The novel aspect of the Olinda Scheme for the BVI was that it was a pure "creditor scheme", an arrangement between the company and its creditors in relation to debt, rather than the more common "members scheme", an arrangement between members in relation to their equity.
Following the leading authorities on English creditor schemes of arrangement sanctioned by the High Court in London, at the sanction hearing, in exercising its discretion, the BVI Court considered whether:
- the relevant statutory requirements have been complied with;
- the classes of creditors were properly identified;
- each class was fairly represented by those attending the court ordered meeting;
- the statutory majority was acting bona fide in the interests of the class; and
- an honest and intelligent member of the class could have voted in favour of the Olinda Scheme.

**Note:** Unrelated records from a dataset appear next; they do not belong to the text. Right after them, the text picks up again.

(** * Generalized Rock-Paper-Scissors ([grps.py]): model and verified properties

    The class [GRPS] of [grps.py] is embedded method by method.  Integers are
    Python's unbounded [int] (here [Z]); the name tuple is a [list string];
    the verb dictionary, keyed by index pairs, is a [gmap (Z * Z) string].
    Exceptions are explicit: every method that can raise returns a [res].
    Setters, which assign to [self], are state transformers that also return
    the state they leave behind when they raise. *)

From stdpp Require Import base numbers list strings gmap fin_maps fin_sets.
From stdpp Require Import pretty sorting.

Open Scope Z_scope.

(** ** Python values, exceptions and built-ins used by the class *)

Module Py.

Inductive exn : Type :=
| AssertionError
| Exception_ (msg : string)
| KeyError
| IndexError
| ValueError
| TypeError
| OverflowError.

Inductive res (A : Type) : Type :=
| Ok (a : A)
| Raise (e : exn).
Arguments Ok {A} a.
Arguments Raise {A} e.

Definition raises {A} (r : res A) : Prop :=
  match r with Ok _ => False | Raise _ => True end.

Definition returns {A} (r : res A) : Prop :=
  match r with Ok _ => True | Raise _ => False end.

#[global] Instance res_ret : MRet res := λ A a, Ok a.
#[global] Instance res_bind : MBind res := λ A B f m,
  match m with Ok a => f a | Raise e => Raise e end.
#[global] Instance res_fmap : FMap res := λ A B f m,
  match m with Ok a => Ok (f a) | Raise e => Raise e end.

(** [assert c] *)
Definition assert_ (c : bool) : res unit :=
  if c then Ok () else Raise AssertionError.

(** [len(l)] *)
Definition len {A} (l : list A) : Z := Z.of_nat (length l).

(** [range(m)] *)
Definition range (m : Z) : list Z := seqZ 0 m.

(** [itertools.product(l, k)]: row-major, the rightmost index runs fastest. *)
Definition product {A B} (l : list A) (k : list B) : list (A * B) :=
  a ← l; (λ b, (a, b)) <$> k.

(** [[x for x in l if f(x)]] where the test itself may raise. *)
Fixpoint comprehension {A} (f : A → res bool) (l : list A) : res (list A) :=
  match l with
  | [] => Ok []
  | x :: l' =>
      b ← f x;
      r ← comprehension f l';
      Ok (if b : bool then x :: r else r)
  end.

(** [list(map(f, l))] where [f] may raise. *)
Fixpoint map_ {A B} (f : A → res B) (l : list A) : res (list B) :=
  match l with
  | [] => Ok []
  | x :: l' => y ← f x; r ← map_ f l'; Ok (y :: r)
  end.

(** [l[i]] on a tuple or list: negative indices count from the end. *)
Definition getitem {A} (l : list A) (i : Z) : res A :=
  let j := if bool_decide (i < 0) then i + len l else i in
  if bool_decide (j < 0) then Raise IndexError
  else match l !! Z.to_nat j with
       | Some x => Ok x
       | None => Raise IndexError
       end.

(** [l.index(x)]: position of the first occurrence. *)
Fixpoint index `{EqDecision A} (l : list A) (x : A) : res Z :=
  match l with
  | [] => Raise ValueError
  | y :: l' => if decide (y = x) then Ok 0 else Z.succ <$> index l' x
  end.

(** [x in l] *)
Definition contains `{EqDecision A} (l : list A) (x : A) : bool :=
  bool_decide (x ∈ l).

(** [len(set(l))] *)
Definition len_set (l : list string) : Z :=
  Z.of_nat (size (list_to_set (C := gset string) l)).

(** [d[k]] on a dictionary. *)
Definition dict_getitem `{Countable K} {V} (d : gmap K V) (k : K) : res V :=
  match d !! k with Some v => Ok v | None => Raise KeyError end.

(** [random.randint(a, b)]: some integer of [a..b], chosen by the
    generator; [r] is the entropy the generator consumes. *)
Definition randint (a b r : Z) : res Z :=
  if bool_decide (b < a) then Raise ValueError
  else Ok (a + r mod (b - a + 1)).

(** [int(a / 2)] for an integer [a].  [/] is true division: the exact
    quotient is rounded to the nearest binary64 value, ties to the even
    significand, and [OverflowError] is raised past the largest double;
    [int] then drops the fractional part.  Below [2^53] the quotient is
    representable and nothing is lost. *)
Definition round_half_even (q r half : Z) : Z :=
  if bool_decide (r < half) then q
  else if bool_decide (half < r) then q + 1
  else if Z.even q then q else q + 1.

Definition int_truediv2_nonneg (a : Z) : res Z :=
  if bool_decide (a < 2 ^ 53) then Ok (a `quot` 2)
  else
    let s := Z.log2 a - 52 in
    let q := round_half_even (a ≫ s) (a `mod` 2 ^ s) (2 ^ (s - 1)) in
    let v := q * 2 ^ (s - 1) in
    if bool_decide (v < 2 ^ 1024) then Ok v else Raise OverflowError.

Definition int_truediv2 (a : Z) : res Z :=
  if bool_decide (0 ≤ a) then int_truediv2_nonneg a
  else Z.opp <$> int_truediv2_nonneg (- a).

End Py.
Import Py.

(** ** The class *)

Abbreviation _EDGE := (Z * Z)%type.
Abbreviation _NAMED_EDGE := (string * string)%type.

Record GRPS : Type := mkGRPS {
  n : Z;
  ne : Z;
  _edge_verbs : option (gmap (Z * Z) string);
  _node_names : option (list string)
}.

(** [GRPS.__init__]: [ne] is computed before the two assertions on [n]. *)
Definition __init__ (n0 : Z) : res GRPS :=
  ne0 ← int_truediv2 (n0 * (n0 - 1));
  assert_ (bool_decide (n0 > 2));;
  assert_ (bool_decide (n0 `mod` 2 = 1));;
  Ok {| n := n0; ne := ne0; _edge_verbs := None; _node_names := None |}.

(** [GRPS._resolve_outcome] *)
Definition _resolve_outcome (self : GRPS) (n0 n1 : Z) : res Z :=
  assert_ (bool_decide (0 ≤ n0 ≤ n self - 1));;
  assert_ (bool_decide (0 ≤ n1 ≤ n self - 1));;
  if bool_decide (n0 = n1) then Ok (-1)
  else if bool_decide (n0 `mod` 2 = n1 `mod` 2) then Ok (Z.max n0 n1)
  else Ok (Z.min n0 n1).

(** [GRPS.get_edge_indices] *)
Definition get_edge_indices (self : GRPS) : res (list _EDGE) :=
  let f (elem : Z * Z) : res bool :=
    outcome ← _resolve_outcome self elem.1 elem.2;
    Ok (bool_decide (elem.1 = outcome)) in
  comprehension f (product (range (n self)) (range (n self))).

(** [GRPS.get_named_edge_indices] *)
Definition get_named_edge_indices (self : GRPS)
  : res (list (_EDGE * _NAMED_EDGE)) :=
  match _node_names self with
  | None => Raise (Exception_ "node_names are None")
  | Some names =>
      idx ← get_edge_indices self;
      map_ (λ p : Z * Z,
              a ← getitem names p.1;
              b ← getitem names p.2;
              Ok (p, (a, b))) idx
  end.

(** [GRPS.node_names] (setter).  The result pairs what the call returned
    or raised with the object as the call leaves it. *)
Definition node_names_setter (value : list string) (self : GRPS)
  : res unit * GRPS :=
  match assert_ (bool_decide (len value = n self)) with
  | Raise e => (Raise e, self)
  | Ok _ =>
      match assert_ (bool_decide (len_set value = len value)) with
      | Raise e => (Raise e, self)
      | Ok _ =>
          (Ok (), {| n := n self; ne := ne self;
                     _edge_verbs := _edge_verbs self;
                     _node_names := Some value |})
      end
  end.

(** [GRPS.edge_verbs] (setter) *)
Definition edge_verbs_setter (value : gmap (Z * Z) string) (self : GRPS)
  : res unit * GRPS :=
  match assert_ (bool_decide (Z.of_nat (size value) = ne self)) with
  | Raise e => (Raise e, self)
  | Ok _ =>
      (Ok (), {| n := n self; ne := ne self;
                 _edge_verbs := Some value;
                 _node_names := _node_names self |})
  end.

(** [GRPS._sample_move] *)
Definition _sample_move (self : GRPS) (r : Z) : res Z :=
  randint 0 (n self - 1) r.

(** [GRPS._play_int] *)
Definition _play_int (self : GRPS) (i : Z) (i2 : option Z) (r : Z)
  : res (Z * (Z * Z)) :=
  assert_ (bool_decide (0 ≤ i < n self));;
  i2' ← match i2 with
        | None => _sample_move self r
        | Some j => assert_ (bool_decide (0 ≤ j < n self));; Ok j
        end;
  outcome ← _resolve_outcome self i i2';
  Ok (outcome, (i, i2')).

(** [GRPS._play_str] *)
Definition _play_str (self : GRPS) (node : string) (node2 : option string)
    (r : Z) : res (Z * (Z * Z)) :=
  match _node_names self with
  | None => Raise TypeError
  | Some names =>
      assert_ (contains names node);;
      match node2 with
      | Some nd2 =>
          assert_ (contains names nd2);;
          i ← index names node;
          j ← index names nd2;
          _play_int self i (Some j) r
      | None =>
          i ← index names node;
          _play_int self i None r
      end
  end.

(** A move is an [int] or a [str]. *)
Inductive move_t : Type :=
| Int (i : Z)
| Str (s : string).

(** What [play] hands back: the tuple of [_play_int], or [None]. *)
Inductive retval : Type :=
| Tuple (outcome : Z) (moves : Z * Z)
| PyNone.

(** The message [play] builds in its [str] branch. *)
Definition play_msg (self : GRPS) (move : string) (move2 : option move_t)
    (r : Z) : res string :=
  node2 ← match move2 with
          | None => Ok None
          | Some (Str s) => Ok (Some s)
          | Some (Int _) => Raise AssertionError
          end;
  assert_ (bool_decide (is_Some (_node_names self)));;
  assert_ (bool_decide (is_Some (_edge_verbs self)));;
  match _node_names self, _edge_verbs self with
  | Some names, Some verbs =>
      '(result, (player_idx, pc_idx)) ← _play_str self move node2 r;
      player ← getitem names player_idx;
      pc ← getitem names pc_idx;
      if bool_decide (result = -1) then
        Ok (pc +:+ " vs. " +:+ pc +:+ ", tie!")
      else if bool_decide (result = player_idx) then
        verb ← dict_getitem verbs (player_idx, pc_idx);
        match move2 with
        | None => Ok (player +:+ " " +:+ verb +:+ " " +:+ pc +:+ ", you win!")
        | Some _ =>
            Ok (player +:+ " " +:+ verb +:+ " " +:+ pc +:+ ", player1 wins!")
        end
      else
        verb ← dict_getitem verbs (pc_idx, player_idx);
        match move2 with
        | None => Ok (pc +:+ " " +:+ verb +:+ " " +:+ player +:+ ", you lose!")
        | Some _ =>
            Ok (pc +:+ " " +:+ verb +:+ " " +:+ player +:+ ", player2 wins!")
        end
  | _, _ => Raise AssertionError
  end.

(** [GRPS.play]: the value returned (or the exception raised) and the lines
    written to standard output.  The [int] branch returns the tuple of
    [_play_int] and prints nothing; the [str] branch prints the message and
    falls off the end of the function. *)
Definition play (self : GRPS) (move : move_t) (move2 : option move_t)
    (r : Z) : res retval * list string :=
  match move with
  | Int i =>
      (i2 ← match move2 with
            | None => Ok None
            | Some (Int j) => Ok (Some j)
            | Some (Str _) => Raise AssertionError
            end;
       '(outcome, moves) ← _play_int self i i2 r;
       Ok (Tuple outcome moves), [])
  | Str s =>
      match play_msg self s move2 r with
      | Ok msg => (Ok PyNone, [msg])
      | Raise e => (Raise e, [])
      end
  end.

(** [GRPS.classic] *)
Definition classic_names : list string := ["scissors"; "paper"; "rock"].
Definition classic_verbs : gmap (Z * Z) string :=
  <[(0, 1) := "cuts"]> (<[(1, 2) := "wraps"]> (<[(2, 0) := "smashes"]> ∅)).

(** Statements of a factory, run in sequence on the fresh object; an
    exception stops the factory. *)
Definition then_ (s : GRPS → res unit * GRPS) (g : res GRPS) : res GRPS :=
  match g with
  | Raise e => Raise e
  | Ok g0 => match s g0 with
             | (Ok _, g1) => Ok g1
             | (Raise e, _) => Raise e
             end
  end.

Definition classic : res GRPS :=
  then_ (edge_verbs_setter classic_verbs)
    (then_ (node_names_setter classic_names) (__init__ 3)).

(** [GRPS.spock_version]: the verbs of [classic()] overridden and extended
    by the seven new entries ([{**a, **b}] lets [b] win on a shared key). *)
Definition spock_names : list string :=
  ["scissors"; "paper"; "rock"; "lizard"; "spock"].
Definition spock_extra_verbs : gmap (Z * Z) string :=
  <[(0, 3) := "cuts"]> (<[(1, 4) := "proves"]> (<[(2, 3) := "smashes"]>
  (<[(3, 1) := "eats"]> (<[(3, 4) := "poisons"]> (<[(4, 0) := "breaks"]>
  (<[(4, 2) := "vaporizes"]> ∅)))))).

Definition spock_version : res GRPS :=
  c ← classic;
  match _edge_verbs c with
  | None => Raise TypeError
  | Some cv =>
      then_ (edge_verbs_setter (spock_extra_verbs ∪ cv))
        (then_ (node_names_setter spock_names) (__init__ 5))
  end.


(** ** The games a program can hold

    A game comes out of the constructor and is afterwards only touched by the
    two setters, whether they return or raise. *)

Inductive reachable : GRPS → Prop :=
| reach_init n0 g : __init__ n0 = Ok g → reachable g
| reach_names value g r g' :
    reachable g → node_names_setter value g = (r, g') → reachable g'
| reach_verbs value g r g' :
    reachable g → edge_verbs_setter value g = (r, g') → reachable g'.

(** The size the constructor accepts: odd and at least three. *)
Definition valid_size (N : Z) : Prop := N > 2 ∧ N `mod` 2 = 1.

The BVI Court, in its assessment of the fairness of the Olinda Scheme, was also invited to take considerable comfort from the extensive work which had already been carried out in the RJ in order to agree and implement a fair, carefully negotiated compromise between the Group and its creditors. The RJ Plan (as reflected in the terms of the Olinda Scheme) had already been subject to a robust approval process under the supervision of the Brazilian and US courts, which required significant consensus among each class of the Group’s secured and unsecured creditors.
Having taken everything under consideration, the BVI court sanctioned the Olinda Scheme allowing the restructuring of over US$600 million secured notes to effectively proceed. This, as intended, brought Olinda into the same position as the other BVI companies that were restructured pursuant to the RJ.
The Olinda Scheme also required a new recognition order to ensure that Olinda's prior obligations under the notes were compromised under New York law. Consequently, upon reading evidence from the BVI Counsel on the matters of the BVI law, the US court granted recognition to the JPLs of Olinda and gave full force and effect to the Olinda Scheme which became effective upon filing with the Registrar of Corporate Affairs in the BVI (the "BVI Registrar"). As an added complication, at the time the filing was to be made the BVI was under an absolute lockdown due to the COVID-19 pandemic, however the continuity measures implemented by the BVI Registrar and the BVI Financial Serivces Commission ensured that the ability of the BVI Registry to accept and process filings was not impaired.
The Constellation restructuring demonstrates that the BVI is at the forefront of global legal developments in insolvency and restructuring. By granting its first ever "soft touch' provisional liquidation and sanctioning a rare creditor scheme of arrangement, the BVI continues to prove that it will constantly evolve to keep pace with global developments.
The availability of soft-touch provisional liquidation in the BVI is a significant development for the BVI, making it an attractive jurisdiction to conduct cross-border corporate restructurings. With over 400,000 companies incorporated in the BVI, coupled with the current global economic position, it is highly likely that the BVI courts will see many more restructuring matters in the coming months and years.
The BVI Court has shown throughout this process that it is willing to hear matters on an urgent basis and grant assistance, consider the position and be prepared to cooperate with international courts to put in place the necessary protections in order to act in the best interests of the parties involved.
Once again the BVI has shown that the BVI Court and its approach to the Territory's corporate and insolvency laws offers a truly modern and adaptable forum for dealing with the largest and most complex corporate restructurings – whatever outside circumstances may prevail.